[Assignment]
Search the data for the word "SkillSnapshot" and copy every line where it occurs.

** Data for processing follows **

(* ===== verification/PlayerCodec.v ===== *)
(** * Player snapshots

    Models the records of [player/player_snapshot.h] and the codec of a whole character
    in [player/player_snapshot_codec.c]: what a save writes and a load reads back, in
    the eight versions of the format, with the evidence of a death.

    An [enum class] field is the number it is written as.  Allocation failure is not
    modelled. *)

From stdpp Require Import gmap.
From S2P Require Import Prelude RevisionState Snapshot Wire SnapshotCodec.

(** [RENT_DEATH] of [core/files.h]; [PC_CORPSE] of [core/structs.h]; [VOBJ_CORPSE] and
    [VOBJ_COINS] of [world/vnum.obj.h]; [CORPSE_FLAGS], [CORPSE_PID] and [CORPSE_SAVEID]
    of [classes/necromancy.h]. *)
Definition RENT_DEATH : Z := 4.
Definition PC_CORPSE : Z := 1.
Definition VOBJ_CORPSE : Z := 2.
Definition VOBJ_COINS : Z := 3.
Definition CORPSE_FLAGS : nat := 1.
Definition CORPSE_PID : nat := 3.
Definition CORPSE_SAVEID : nat := 6.

Definition PET_RESTORE_STATE_MAX_BYTES : Z := 32768.
Definition OUTPUT_PREFERENCE_MAX_BYTES : Z := 512.
(** The last enumerators of [player_status_field] and [player_status_string_field], and
    [pet_hold_reason::none]. *)
Definition last_ip : Z := 62.
Definition poof_out : Z := 6.
Definition hold_none : Z := 0.

(** ** Data *)

Record player_snapshot_integer := SnapshotInteger {
  integer_field : Z;
  signed_value : Z;
  unsigned_value : Z;
  is_unsigned : bool;
}.

Record player_snapshot_string := SnapshotString { string_field : Z; string_value : list byte }.

Record player_index_value_snapshot := IndexValue {
  row_index : Z;
  row_value : Z;
  auxiliary : Z;
}.

Record player_skill_snapshot := SkillSnapshot { skill_id : Z; learned : Z; taught : Z }.

Record player_affect_snapshot := AffectSnapshot {
  spell_type : Z;
  duration : Z;
  affect_flags : Z;
  modifier : Z;
  location : Z;
  affect_level : Z;
  affect_bitvectors : list Z;
  wear_off_character : list byte;
  wear_off_room : list byte;
}.

Record player_pet_snapshot := PetSnapshot {
  pet_uid : Z;
  pet_vnum : Z;
  order : Z;
  hit : Z;
  max_hit : Z;
  mana : Z;
  max_mana : Z;
  vitality : Z;
  max_vitality : Z;
  charm_duration : Z;
  pet_room_vnum : Z;
  pet_items : list player_item_snapshot;
  restore_state : list byte;
  hold_reason : Z;
}.

Record player_shape_snapshot := ShapeSnapshot {
  shape_vnum : Z;
  times_researched : Z;
  last_researched : Z;
  last_shapechanged : Z;
}.

Record player_trophy_snapshot := TrophySnapshot { zone_number : Z; trophy_experience : Z }.

Record player_death_custody_snapshot := DeathCustody {
  custody_item : item_transfer_entry;
  custody_owner : item_owner_identity;
  owner_revision : Z;
}.

Record player_death_snapshot := DeathSnapshot {
  death_operation_id : list byte;
  corpse_room_vnum : Z;
  wallet_revision : Z;
  wallet_before : list Z;
  wallet_pile_uid : Z;
  corpse : list player_item_snapshot;
  custody : list player_death_custody_snapshot;
  unresolved_operations : list (list byte);
}.

Record player_snapshot := PlayerSnapshot {
  schema_version : Z;
  snapshot_pid : Z;
  snapshot_revision : Z;
  snapshot_components : Z;
  save_intent : Z;
  room_vnum : Z;
  encoded_size_bound : Z;
  status_integers : list player_snapshot_integer;
  status_strings : list player_snapshot_string;
  conditions : list Z;
  quest_values : list Z;
  languages : list player_index_value_snapshot;
  introductions : list player_index_value_snapshot;
  player_timers : list player_index_value_snapshot;
  undead_slots : list player_index_value_snapshot;
  forged_items : list player_index_value_snapshot;
  granted_commands : list Z;
  skills : list player_skill_snapshot;
  player_affects : list player_affect_snapshot;
  items : list player_item_snapshot;
  pets : list player_pet_snapshot;
  shapes : list player_shape_snapshot;
  trophies : list player_trophy_snapshot;
  recipes_are_external : bool;
  output_preferences : list byte;
  death : option player_death_snapshot;
}.

(** ** Rows *)

Definition put_byte (b : byte) : encoder → encoder := Out.number 1 (of_byte b).
Definition get_byte : reader byte := λ data d,
  let* (b, d) := In.number 1 data d in Ok (to_byte b, d).

Definition put_status_integer (r : player_snapshot_integer) (out : encoder) : encoder :=
  let out := Out.number 2 (integer_field r) out in
  let out := Out.number 8 (signed_value r) out in
  let out := Out.number 8 (unsigned_value r) out in
  Out.boolean (is_unsigned r) out.

Definition get_status_integer : reader player_snapshot_integer := λ data d,
  let* (field, d) := In.number 2 data d in
  ensure field <=? last_ip else invalid_value in
  let* (signed_value, d) := In.signed 8 data d in
  let* (unsigned_value, d) := In.number 8 data d in
  let* (is_unsigned, d) := In.boolean data d in
  Ok (SnapshotInteger field signed_value unsigned_value is_unsigned, d).

Definition put_status_string (r : player_snapshot_string) (out : encoder) : encoder :=
  put_text (string_value r) (Out.number 1 (string_field r) out).

Definition get_status_string : reader player_snapshot_string := λ data d,
  let* (field, d) := In.number 1 data d in
  ensure field <=? poof_out else invalid_value in
  let* (value, d) := get_text data d in
  Ok (SnapshotString field value, d).

Definition put_index_row (r : player_index_value_snapshot) (out : encoder) : encoder :=
  Out.number 8 (auxiliary r) (Out.number 8 (row_value r) (Out.number 4 (row_index r) out)).

Definition get_index_row : reader player_index_value_snapshot := λ data d,
  let* (index, d) := In.signed 4 data d in
  let* (value, d) := In.signed 8 data d in
  let* (auxiliary, d) := In.number 8 data d in
  Ok (IndexValue index value auxiliary, d).

Definition encode_index_rows : list player_index_value_snapshot → encoder → encoder :=
  Out.vector put_index_row.
Definition decode_index_rows : reader (list player_index_value_snapshot) :=
  In.vector get_index_row false.

Definition put_skill (r : player_skill_snapshot) (out : encoder) : encoder :=
  Out.number 1 (taught r) (Out.number 1 (learned r) (Out.number 4 (skill_id r) out)).

Definition get_skill : reader player_skill_snapshot := λ data d,
  let* (skill_id, d) := In.signed 4 data d in
  let* (learned, d) := In.number 1 data d in
  let* (taught, d) := In.number 1 data d in
  Ok (SkillSnapshot skill_id learned taught, d).

Definition put_player_affect (r : player_affect_snapshot) (out : encoder) : encoder :=
  let out := Out.number 2 (spell_type r) out in
  let out := Out.number 4 (duration r) out in
  let out := Out.number 4 (affect_flags r) out in
  let out := Out.number 4 (modifier r) out in
  let out := Out.number 1 (location r) out in
  let out := Out.number 2 (affect_level r) out in
  let out := Out.array (Out.number 8) (affect_bitvectors r) out in
  let out := put_text (wear_off_character r) out in
  put_text (wear_off_room r) out.

Definition get_player_affect : reader player_affect_snapshot := λ data d,
  let* (type, d) := In.signed 2 data d in
  let* (duration, d) := In.signed 4 data d in
  let* (flags, d) := In.number 4 data d in
  let* (modifier, d) := In.signed 4 data d in
  let* (location, d) := In.number 1 data d in
  let* (level, d) := In.number 2 data d in
  let* (bitvectors, d) := In.array (In.number 8) 5 data d in
  let* (wear_off_character, d) := get_text data d in
  let* (wear_off_room, d) := get_text data d in
  Ok (AffectSnapshot type duration flags modifier location level bitvectors
        wear_off_character wear_off_room, d).
(** The order [std::set<std::pair>] iterates in. *)
Definition pair_le (a b : Z * Z) : Prop := a.1 < b.1 ∨ (a.1 = b.1 ∧ a.2 <= b.2).
#[export] Instance pair_le_dec : RelDecision pair_le.
Proof. intros ??. unfold pair_le. apply _. Defined.

Definition ascending (s : gset (Z * Z)) : list (Z * Z) := merge_sort pair_le (elements s).

Fixpoint select_due (now : Z) (limit : nat) (l : list (Z * Z)) : list Z :=
  match limit, l with
  | S limit, (d, x) :: l => if d <=? now then x :: select_due now limit l else []
  | _, _ => []
  end.

Definition lease_one (lease_until : Z) (q : due_queue) (l : Z) : due_queue :=
  match by_listing q !! l with
  | None => q
  | Some d =>
      if negb (bool_decide ((d, l) ∈ by_deadline q)) then q
      else DueQueue ({[(lease_until, l)]} ∪ (by_deadline q ∖ {[(d, l)]}))
                    (<[l := lease_until]> (by_listing q))
  end.

Definition lease_due (now : Z) (limit : nat) (lease_until : Z) (q : due_queue)
  : list Z * due_queue :=
  if (limit =? 0)%nat || (lease_until <=? now) then ([], q)
  else let result := select_due now limit (ascending (by_deadline q)) in
       (result, foldl (lease_one lease_until) q result).

Definition due_swap (q other : due_queue) : due_queue * due_queue := (other, q).

Definition due_size (q : due_queue) : nat := size (by_listing q).

(** ** Events on a record *)

Inductive event :=
| Cancel (expected why : Z)
| Collect (expected expected_item current_item : Z) (active_unclaimed : bool)
    (current_base now : Z)
| Activate (expected now : Z)
| Purchase (expected actor carried : Z) (has_capacity : bool) (now : Z)
| Expire (expected now : Z)
| Pause (expected now : Z)
| Resume (expected now : Z).

Definition apply_event (e : record) (ev : event) : res outcome record :=
  match ev with
  | Cancel x why => cancel e x why
  | Collect x xi ci a b now => collect e x xi ci a b now
  | Activate x now => activate e x now
  | Purchase x actor carried cap now => purchase e x actor carried cap now
  | Expire x now => expire e x now
  | Pause x now => pause e x now
  | Resume x now => resume e x now
  end.

(** The ranges of the arguments' C++ types. *)
Definition event_typed (ev : event) : Prop :=
  match ev with
  | Cancel x why => u64 x ∧ u8 why
  | Collect x xi ci _ b now => u64 x ∧ u64 xi ∧ u64 ci ∧ i64 b ∧ u64 now
  | Activate x now => u64 x ∧ u64 now
  | Purchase x actor carried _ now => u64 x ∧ u32 actor ∧ u64 carried ∧ u64 now
  | Expire x now | Pause x now | Resume x now => u64 x ∧ u64 now
  end.

Record rules_typed (p : rules) : Prop := {
  typed_collection : u64 (collection_delay p);
  typed_sale : u64 (sale_delay p);
  typed_holding : u64 (holding_duration p);
  typed_percent : u64 (price_percent p);
  typed_minimum : u64 (minimum_value p);
}.

Record record_typed (e : record) : Prop := {
  typed_death : u64 (death_time e);
  typed_sale_at : u64 (sale_at e);
  typed_available : u64 (available_at e);
  typed_expires : u64 (expires_at e);
  typed_paused : u64 (paused_at e);
  typed_revision : u64 (revision e);
  typed_item_revision : u64 (item_revision e);
  typed_price : u64 (price_value e);
  typed_rules : rules_typed (policy e);
}.

(** Records reachable from an enrolment. *)
Inductive reachable : record → Prop :=
| reach_enroll l operation owner item_uid item_rev death p e :
    u64 death → u64 item_rev → rules_typed p →
    enroll l operation owner item_uid item_rev death p = Ok e → reachable e
| reach_event e ev e' :
    reachable e → event_typed ev → apply_event e ev = Ok e' → reachable e'.

(** ** Lemmas *)

Lemma add_spec a b s : add a b = Some s ↔ s = a + b ∧ a + b <= UINT64_MAX.
Proof.
  unfold add. destruct (Z.ltb_spec (UINT64_MAX - a) b).
  - split; [done|lia].
  - split; [intros; simplify_eq; lia|]. intros [-> _]. done.
Qed.

(** The clauses of [valid_record] the transitions use. *)
Record record_facts (e : record) : Prop := {
  fact_revision : revision e ≠ 0;
  fact_item_revision : item_revision e ≠ 0;
  fact_rules : valid_rules (policy e) = true;
  fact_sale : add (death_time e) (sale_delay (policy e)) = Some (sale_at e);
  fact_collect : add (death_time e) (collection_delay (policy e)) = Some (collect_at e);
  fact_status : status_valid e = true;
  fact_price : price_value e ≠ 0 → minimum_value (policy e) <= price_value e;
}.

Lemma valid_facts e : valid_record e = true → record_facts e.
Proof.
  unfold valid_record. intros H. bool_prop. rewrite ?nz_true in *.
  constructor; try done. intros Hp. apply nz_true in Hp.
  rewrite Hp in *. simpl in *. bool_prop. lia.
Qed.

** End of Data for processing **

[Answer to this problem]
Record player_skill_snapshot := SkillSnapshot { skill_id : Z; learned : Z; taught : Z }.
  Ok (SkillSnapshot skill_id learned taught, d).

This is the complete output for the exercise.